Dear Coach Bryant:

Last week I saw some college scouts at my child’s game. A coach told my son someone would be visiting, so I was watching for them. 

Since I wasn’t sure they would seek me out, and I wanted to make sure they saw my child playing, I went up and introduced myself. They were polite, but didn’t seem particularly interested in talking with me about my son.

Did I do the wrong thing? What should I do next time? How involved do I need to be in these recruiting conversations?

Proud Parent


Dear Proud:

It’s totally fine for you to approach a scout and introduce yourself. And since compliance rules might dictate their interactions, it’s totally fine for scouts to be polite but not engage in extended conversation. Plus, it’s important to remember scouts are there to work, not socialize. College reps are usually there to watch several students, not just one. Even if scouts enjoy meeting you, they will be too busy to do much more than what you experienced last week. 

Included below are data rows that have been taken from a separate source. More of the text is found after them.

Lemma writes_file_kek : writes [] (file_kek state).
Proof. unfold file_kek. solve_writes. Qed.
Lemma writes_seal_blob b k : writes [] (seal_blob b k).
Proof. unfold seal_blob. solve_writes. Qed.
#[local] Hint Resolve writes_file_kek writes_seal_blob : writes.
Lemma writes_seal_file b : writes [] (seal_file state b).
Proof. unfold seal_file. solve_writes. Qed.
#[local] Hint Resolve writes_seal_file : writes.
Lemma writes_upload_seal pol b : writes [] (upload_seal state pol b).
Proof. unfold upload_seal, upload_meta, upload_component. solve_writes. Qed.
Lemma writes_authorize_file c d n a aa : writes [PAudits] (authorize_file state c d n a aa).
Proof. unfold authorize_file. solve_writes. Qed.
Lemma writes_upload_conflicts n pol c e : writes [PAudits] (upload_conflicts state n pol c e).
Proof. unfold upload_conflicts. solve_writes. Qed.
Lemma writes_enc_mime m : writes [] (enc_mime state m).
Proof. unfold enc_mime. solve_writes. Qed.
Lemma writes_policy_ids_file p : writes [] (policy_ids state p).
Proof.
  destruct p as [p|]; [|exact I]. unfold policy_ids. apply writes_bind; [|intros; exact I].
  induction (signatories p); cbn [signatory_ids]; solve_writes; done.
Qed.
Lemma writes_lookup_page n d c : writes [PAudits] (lookup_page state n d c).
Proof. unfold lookup_page. solve_writes. Qed.
Lemma writes_stored_size b : writes [] (stored_size state b).
Proof. unfold stored_size. solve_writes. Qed.
Lemma writes_dec_mime b : writes [] (dec_mime state b).
Proof. unfold dec_mime. solve_writes. Qed.
Lemma writes_download_spent n p c : writes [PAudits] (download_spent state n p c).
Proof. unfold download_spent. solve_writes. Qed.
Lemma writes_download_threshold d n p h c :
  writes [PAudits; PRequests; PGrants] (download_threshold state d n p h c).
Proof. unfold download_threshold. solve_writes. Qed.
Lemma writes_integrity_error n c m A : writes [PAudits] (integrity_error state n c m (A := A)).
Proof. unfold integrity_error. solve_writes. Qed.
#[local] Hint Resolve writes_integrity_error : writes.
Lemma writes_download_blob n p s b c : writes [PAudits] (download_blob state n p s b c).
Proof. unfold download_blob. solve_writes. Qed.
Lemma writes_rotate_read p s o : writes [] (rotate_read state p s o).
Proof. unfold rotate_read. solve_writes. Qed.
Lemma writes_insert_content i pa s : writes [PContents] (sql (insert_content i pa s)).
Proof. unfold insert_content. solve_writes. Qed.
#[local] Hint Resolve writes_insert_content : writes.
End frames.
Lemma conn_ok_queues tr ids wire inbox c :
  conn_ok tr ids c ->
  (forall m, m ∈ wire ++ inbox -> m ∈ cn_wire c ++ cn_inbox c \/ delivers tr ids (cn_tunnel c) (cn_initiator c) m) ->
  conn_ok tr ids (set_wire wire (set_inbox inbox c)).
Proof. intros [H1 H2 H3 H4] H. split; [done..|]. intros m [Hm|Hm]%H; [by apply H4|done]. Qed.

Lemma peer_handle_ident tr r tid b p :
  relay_inv tr r -> peer_handle (hub r) tid b = Some p -> exists n, idents r !! p = Some (tid, negb b, n).
Proof.
  intros [Hh _] H. unfold peer_handle in H. destruct (hub r !! tid) as [t|] eqn:E; [|done]. simpl in H.
  destruct (Hh _ _ E) as [_ H2 H3]. destruct b.
  - apply H3 in H as (n & fp & _ & _ & ? & _). eauto.
  - apply H2 in H as [? _]. eauto.
Qed.

(** ** The steps keep the invariant *)

Lemma enqueue_inv tr r dst m tid b n :
  relay_inv tr r -> idents r !! dst = Some (tid, b, n) -> delivers tr (idents r) tid b m ->
  relay_inv tr (enqueue dst m r).2.
Proof.
  intros Hr Hd Hm. unfold enqueue. destruct (conns r !! dst) as [d|] eqn:E; [|done].
  destruct (cn_rx d); [|done]. apply upd_conn_inv; [done|done|]. intros c Hc Hok.
  apply idents_lookup in Hc. rewrite Hd in Hc. injection Hc as -> -> ->.
  apply (conn_ok_queues _ _ (cn_wire c) _ c Hok). intros m'. rewrite app_assoc, elem_of_app, list_elem_of_singleton.
  intros [?| ->]; auto.
Qed.

Lemma fresh_ids_unique tr tid o t o' t' :
  fresh_ids tr -> offered tr tid o t -> offered tr tid o' t' -> o' = o /\ t' = t.
Proof.
  intros Hf (n & f & H) (n' & f' & H').
  apply list_elem_of_lookup in H as [i Hi], H' as [j Hj].
  assert (Hrank : forall l k x y, l !! k = Some x -> offer_id x = Some y ->
            exists a b, l = a ++ x :: b /\ length a = k /\ omap offer_id l = omap offer_id a ++ y :: omap offer_id b).
  { intros l k x y Hk Hx. exists (take k l), (drop (S k) l). pose proof (take_drop_middle _ _ _ Hk) as Hl.
    split; [done|]. split; [apply length_take_le; pose proof (lookup_lt_Some _ _ _ Hk); lia|].
    rewrite <- Hl at 1. rewrite omap_app. simpl. by rewrite Hx. }
  destruct (Nat.lt_trichotomy i j) as [Hlt|[->|Hlt]]; [exfalso| |exfalso].
  - destruct (Hrank _ _ _ tid Hj eq_refl) as (a & b & -> & Hl & Heq).
    rewrite lookup_app_l in Hi by lia. unfold fresh_ids in Hf. rewrite Heq in Hf.
    apply NoDup_app in Hf as (_ & Hd & _). apply (Hd tid); [|left].
    apply list_elem_of_omap. exists (Offered n tid o f t). split; [|done]. by eapply list_elem_of_lookup_2.
  - rewrite Hi in Hj. by simplify_eq.
  - destruct (Hrank _ _ _ tid Hi eq_refl) as (a & b & -> & Hl & Heq).
    rewrite lookup_app_l in Hj by lia. unfold fresh_ids in Hf. rewrite Heq in Hf.
    apply NoDup_app in Hf as (_ & Hd & _). apply (Hd tid); [|left].
    apply list_elem_of_omap. exists (Offered n' tid o' f' t'). split; [|done]. by eapply list_elem_of_lookup_2.
Qed.

(** Registering a party keeps the tunnel's record true. *)
Lemma register_ok tr ids tid t i b name fp :
  hub_ok tr ids tid t -> fresh_ids tr -> is_party tr tid b name -> ids !! i = Some (tid, b, name) ->
  Attached i fp ∈ tr -> hub_ok tr ids tid (register i b name fp t).
Proof.
  intros [H1 H2 H3] Hf (o & tg & Ho & Hn) Hi Ha.
  destruct (fresh_ids_unique _ _ _ _ _ _ Hf H1 Ho) as [-> ->]. destruct b; subst name; split; try done.
  - intros j [= <-]. done.
  - intros j [= <-]. by exists (target_name t), fp.
Qed.

Lemma wire_pair_ok tr ids tid t i (b : bool) name peer sends :
  hub_ok tr ids tid t -> ids !! i = Some (tid, b, name) ->
  (if b then to_offerer t else to_answerer t) = Some i -> wire_pair i b tid t = (peer, sends) ->
  (forall j, peer = Some j -> exists n, ids !! j = Some (tid, negb b, n)) /\
  (forall dst m, (dst, m) ∈ sends -> exists tid b n, ids !! dst = Some (tid, b, n) /\ delivers tr ids tid b m).
Proof.
  intros [_ H2 H3] Hi Hmine Hw. unfold wire_pair in Hw.
  destruct (to_offerer t) as [o|] eqn:Eo; [|simplify_eq; split; [done|by intros ?? ?%not_elem_of_nil]].
  destruct (to_answerer t) as [a|] eqn:Ea; [|simplify_eq; split; [done|by intros ?? ?%not_elem_of_nil]].
  destruct (H2 o eq_refl) as [Ho Hao]. destruct (H3 a eq_refl) as (n & fp & Hn & Hfp & Ha & Haa).
  assert (Hoff : delivers tr ids tid true (RVouch (off_vouch tid t))).
  { exists a, n. split; [done|]. unfold off_vouch. rewrite Hn, Hfp. done. }
  assert (Hans : delivers tr ids tid false (RVouch (ans_vouch tid t))) by (by exists o, (offerer_name t)).
  destruct b; simplify_eq; (split; [intros j [= <-]; eauto|]); intros dst m;
    rewrite elem_of_cons, list_elem_of_singleton; intros [[= -> ->]|[= -> ->]]; eauto 6.
Qed.

Lemma attach_inv tr r i fp c :
  relay_inv tr r -> fresh_ids tr -> Attached i fp ∈ tr -> conns r !! i = Some c ->
  relay_inv tr (attach i fp c r).
Proof.
  intros Hr Hf Ha Hc. unfold attach. pose proof (idents_lookup _ _ _ Hc) as Hi. unfold ident in Hi.
  destruct (hub r !! cn_tunnel c) as [t|] eqn:Et.
  2: { apply upd_conn_inv; [done|done|]. intros c' _. apply conn_ok_phase. }
  pose proof (proj1 Hr _ _ Et) as Hh. pose proof (conn_party _ _ _ (proj2 Hr _ _ Hc)) as Hp.
  pose proof (register_ok _ _ _ _ _ _ _ _ Hh Hf Hp Hi Ha) as Hreg.
  destruct (wire_pair _ _ _ _) as [peer sends] eqn:Ew.
  destruct (wire_pair_ok _ _ _ _ _ _ _ _ _ Hreg Hi ltac:(by destruct (cn_initiator c)) Ew) as [Hpeer Hsends].
  apply upd_conn_inv.
  - apply upd_hub_inv; [done|]. intros tid t' Ht'. destruct (decide (tid = cn_tunnel c)) as [->|Hne].
    + rewrite lookup_insert_eq in Ht'. by injection Ht' as <-.
    + rewrite lookup_insert_ne in Ht' by done. by apply Hr.
  - done.
  - intros c' Hc' Hok. change (conns r !! i = Some c') in Hc'. rewrite Hc in Hc'. injection Hc' as <-.
    change (idents (upd_hub _ r)) with (idents r) in *.
    apply conn_ok_phase. apply conn_ok_peer; [by apply conn_ok_todo|done].
Qed.

Lemma todo_one tr ids (peer : option nat) (msg : RelayMsg) tid b :
  (forall p, peer = Some p -> exists n, ids !! p = Some (tid, b, n)) -> delivers tr ids tid b msg ->
  forall dst m, (dst, m) ∈ match peer with Some p => [(p, msg)] | None => [] end ->
  exists tid b n, ids !! dst = Some (tid, b, n) /\ delivers tr ids tid b m.
Proof.
  intros Hp Hd dst m. destruct peer as [p|]; [|by intros ?%not_elem_of_nil].
  intros [= -> ->]%list_elem_of_singleton. destruct (Hp p eq_refl) as [n ?]. by exists tid, b, n.
Qed.

Lemma receive_frame_inv tr r i f c :
  relay_inv tr r -> Binary i f ∈ tr -> conns r !! i = Some c -> relay_inv tr (receive_frame i f c r).
Proof.
  intros Hr Ha Hc. unfold receive_frame.
  set (peer := match cn_peer c with Some _ => _ | None => _ end).
  assert (Hp : forall p, peer = Some p -> exists n, idents r !! p = Some (cn_tunnel c, negb (cn_initiator c), n)).
  { unfold peer. intros p. pose proof (conn_peer _ _ _ (proj2 Hr _ _ Hc)) as Hcp.
    destruct (cn_peer c) as [q|]; [intros [= <-]; eauto|by apply peer_handle_ident with (tr := tr)]. }
  apply upd_conn_inv; [done|done|]. intros c' Hc' Hok. rewrite Hc in Hc'. injection Hc' as <-.
  apply conn_ok_peer; [|exact Hp]. apply conn_ok_todo; [done|]. apply (todo_one _ _ _ _ _ _ Hp).
  exists i, (cn_name c). rewrite negb_involutive. by rewrite (idents_lookup _ _ _ Hc).
Qed.

Lemma send_next_inv tr r i c :
  relay_inv tr r -> conns r !! i = Some c -> relay_inv tr (send_next i c r).
Proof.
  intros Hr Hc. unfold send_next. pose proof (conn_todo _ _ _ (proj2 Hr _ _ Hc)) as Ht.
  destruct (cn_todo c) as [|[dst m] rest]; [done|].
  assert (H1 : relay_inv tr (upd_conn i (set_todo rest) r)).
  { apply upd_conn_inv; [done|done|]. intros c' _ Hok. apply conn_ok_todo; [done|]. intros d m' Hdm. apply Ht. by right. }
  destruct (Ht dst m (list_elem_of_here _ _)) as (tid & b & n & Hd & Hm).
  assert (Hids : idents (upd_conn i (set_todo rest) r) = idents r) by (by apply idents_upd).
  pose proof (enqueue_inv tr (upd_conn i (set_todo rest) r) dst m tid b n H1) as H2. rewrite Hids in H2.
  specialize (H2 Hd Hm). destruct (enqueue _ _ _) as [[|] r1]; [done|]. cbn [snd] in H2.
  destruct m; try done. apply upd_conn_inv; [done|done|]. intros c' _. apply conn_ok_phase.
Qed.

Lemma pump_inv tr r i ok c :
  relay_inv tr r -> conns r !! i = Some c -> relay_inv tr (pump i ok c r).
Proof.
  intros Hr Hc. unfold pump. destruct (cn_inbox c) as [|m rest] eqn:Ei; [done|].
  assert (Hdrop : relay_inv tr (upd_conn i (fun c => set_rx false (set_inbox rest c)) r)).
  { apply upd_conn_inv; [done|done|]. intros c' Hc' Hok. rewrite Hc in Hc'. injection Hc' as <-.
    apply conn_ok_rx, (conn_ok_queues _ _ (cn_wire c) rest c Hok). rewrite Ei. set_solver. }
  assert (Hwrite : relay_inv tr (upd_conn i (fun c => set_wire (cn_wire c ++ [m]) (set_inbox rest c)) r)).
  { apply upd_conn_inv; [done|done|]. intros c' Hc' Hok. rewrite Hc in Hc'. injection Hc' as <-.
    apply (conn_ok_queues _ _ (cn_wire c ++ [m]) rest c Hok). rewrite Ei. set_solver. }
  destruct m; [destruct ok|destruct ok|]; done.
Qed.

I wish more parents asked these questions. Many don’t realize that scouts/coaches not only watch students, but parents. In fact, a parent’s behavior can impact a student’s recruitment. While you spotted those scouts, you never know when others might be watching. College coaches often contact high school coaches to not only ask about a student’s character, but about parents. They know student athletes can really excel when their parents step back and allow them to spread their wings. 

Here’s some of what I tell proud parents about how they can best support their high school athlete:

  • Make sure your sideline behavior is exemplary. Never criticize a referee, coach or player, publicly or privately. Never try to coach your child (or anyone else) from the sidelines. Over-involved parents raise recruiters’ red flags.
  • Make sure your high school child knows how to ask his/her own questions of a coach. A parent exhibiting exemplary sideline behavior never corners their child’s high school coach before or after a game to ask about their child, a coaching decision or anything else. Even a parent’s seemingly-innocent question (“I just want to understand the strategy here…”) sends the message that they are questioning the coach. 
  • Make sure your priorities are right. Your ultimate goal is to help your child grow into a confident and independent person. Wise parents shun the “prestige” communities often ascribe to raising an athletically-gifted child. Rather than getting wrapped up in their child’s success, smart moms and dads consider their child’s sport a character development tool. 
  • Make sure your job description is clear. Your job as the parent of a student athlete is to get your child to games, practices and campus tours. Then your job is to step aside. It is your high school child’s job to talk with college coaches/scouts. A parent’s communication with a college coach should be limited to financial concerns.

The Reality

Like you, my husband and I are proud parents. While I coach professionally, I don’t coach my sons. When we see one of our sons after his game, we simply say these five words: “We love watching you play.” If he wants to talk about his performance, we don’t do so on the field – or even on the way home. If something is bothering him, we encourage him to take time to think about it. If his concerns persist, we suggest he communicate with his coach. We teach him appropriate ways to reach out to his coach. We don’t let him complain to us or others about the coach or other players. We redirect his energy to what he can control – his effort and his attitude.

While my husband and I don’t claim to be perfect, we follow these policies because that’s what coaches hope proud parents will do. The reality is that the parents who take this approach are more likely to help their students maximize their athletic potential while also reinforcing the lifelong lessons they want them to learn from their play.